Task objective
From the entries below, copy every line that has the word "value".

[Opening Records supplied section]

(** Listing is exact and ordered: [list] returns, in ascending byte order
    and without duplicates, exactly the stored paths whose segments extend the
    prefix's. *)
Theorem kv_list_spec (s : KvStore) (prefix : CanonicalPath) :
  (∀ p, p ∈ KvStore.list s prefix ↔
        is_Some (KvStore.entries s !! p) ∧ segments prefix `prefix_of` segments p)
  ∧ NoDup (KvStore.list s prefix)
  ∧ StronglySorted rust_le (KvStore.list s prefix).
Proof. auto using kv_list_elem, kv_list_NoDup, kv_list_sorted. Qed.

(** * Concrete instances *)
Module KvDemo.
Definition path : CanonicalPath := CanonicalPath.mk "/app/db" I.
Definition value : SecretValue := SecretValue.mk "hunter2" I.
Definition empty_store : KvStore := KvStore.mk ∅ 3.
Definition store : KvStore := run kv_exec [KOpWrite path value 5 None] empty_store.

Lemma store_inv : kv_inv store.
Proof. apply (run_invariant kv_exec kv_inv); [apply kv_exec_inv|]. by apply (kv_new_inv 3). Qed.
End KvDemo.

Lemma kv_history_invariant_witness :
  kv_inv (run kv_exec [KOpWrite KvDemo.path KvDemo.value 5 None; KOpDeleteLatest KvDemo.path]
            KvDemo.empty_store).
Proof. apply (kv_history_invariant 3). reflexivity. Defined.

Lemma kv_write_spec_witness :
  KvStore.read (KvStore.write KvDemo.path KvDemo.value 6 (Some 1%N) KvDemo.store).1 KvDemo.path None =
  Ok (KvRead.mk (KvMetadata.mk 2 6 false false) "hunter2").
Proof.
  destruct (kv_write_spec KvDemo.store (KvStore.write KvDemo.path KvDemo.value 6 (Some 1%N) KvDemo.store).1
    KvDemo.path KvDemo.value 6 (Some 1%N) (Ok (KvMetadata.mk 2 6 false false)))
    as (_ & _ & _ & Hr & _); [exact KvDemo.store_inv| |exact Hr].
  apply (call_answer (KvStore.write KvDemo.path KvDemo.value 6 (Some 1%N) KvDemo.store)).
  vm_compute. reflexivity.
Defined.

Lemma kv_destroy_irrevocable_witness :
  let t := run kv_exec [KOpUndelete KvDemo.path 1] (KvStore.destroy KvDemo.path [1%N] KvDemo.store).1 in
  KvStore.read t KvDemo.path (Some 1%N) = Err Destroyed
  ∨ KvStore.read t KvDemo.path (Some 1%N) = Err MissingVersion.
Proof.
  apply (kv_destroy_irrevocable KvDemo.store (KvStore.destroy KvDemo.path [1%N] KvDemo.store).1
           KvDemo.path [1%N] 1 1 [KOpUndelete KvDemo.path 1]);
    [exact KvDemo.store_inv| |left].
  apply (call_answer (KvStore.destroy KvDemo.path [1%N] KvDemo.store)). vm_compute. reflexivity.
Defined.

Lemma kv_delete_undelete_roundtrip_witness :
  (KvStore.undelete KvDemo.path 1 (KvStore.delete_latest KvDemo.path KvDemo.store).1).1 = KvDemo.store.
Proof.
  apply (kv_delete_undelete_roundtrip KvDemo.store (KvStore.delete_latest KvDemo.path KvDemo.store).1
           KvDemo.path (KvMetadata.mk 1 5 true false)); [exact KvDemo.store_inv|].
  apply (call_answer (KvStore.delete_latest KvDemo.path KvDemo.store)). vm_compute. reflexivity.
Defined.

Lemma kv_failure_atomic_witness :
  ∀ s' e, KvStore.write KvDemo.path KvDemo.value 6 (Some 9%N) KvDemo.store = (s', Err e) →
          s' = KvDemo.store.
Proof.
  apply (kv_failure_atomic KvDemo.store KvDemo.path KvDemo.value 6 (Some 9%N) 1 [1%N]).
  exact KvDemo.store_inv.
Defined.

[Closing Records supplied section]

Solution for this problem
Definition value : SecretValue := SecretValue.mk "hunter2" I.
Definition store : KvStore := run kv_exec [KOpWrite path value 5 None] empty_store.
  kv_inv (run kv_exec [KOpWrite KvDemo.path KvDemo.value 5 None; KOpDeleteLatest KvDemo.path]
  KvStore.read (KvStore.write KvDemo.path KvDemo.value 6 (Some 1%N) KvDemo.store).1 KvDemo.path None =
  destruct (kv_write_spec KvDemo.store (KvStore.write KvDemo.path KvDemo.value 6 (Some 1%N) KvDemo.store).1
    KvDemo.path KvDemo.value 6 (Some 1%N) (Ok (KvMetadata.mk 2 6 false false)))
  apply (call_answer (KvStore.write KvDemo.path KvDemo.value 6 (Some 1%N) KvDemo.store)).
  ∀ s' e, KvStore.write KvDemo.path KvDemo.value 6 (Some 9%N) KvDemo.store = (s', Err e) →
  apply (kv_failure_atomic KvDemo.store KvDemo.path KvDemo.value 6 (Some 9%N) 1 [1%N]).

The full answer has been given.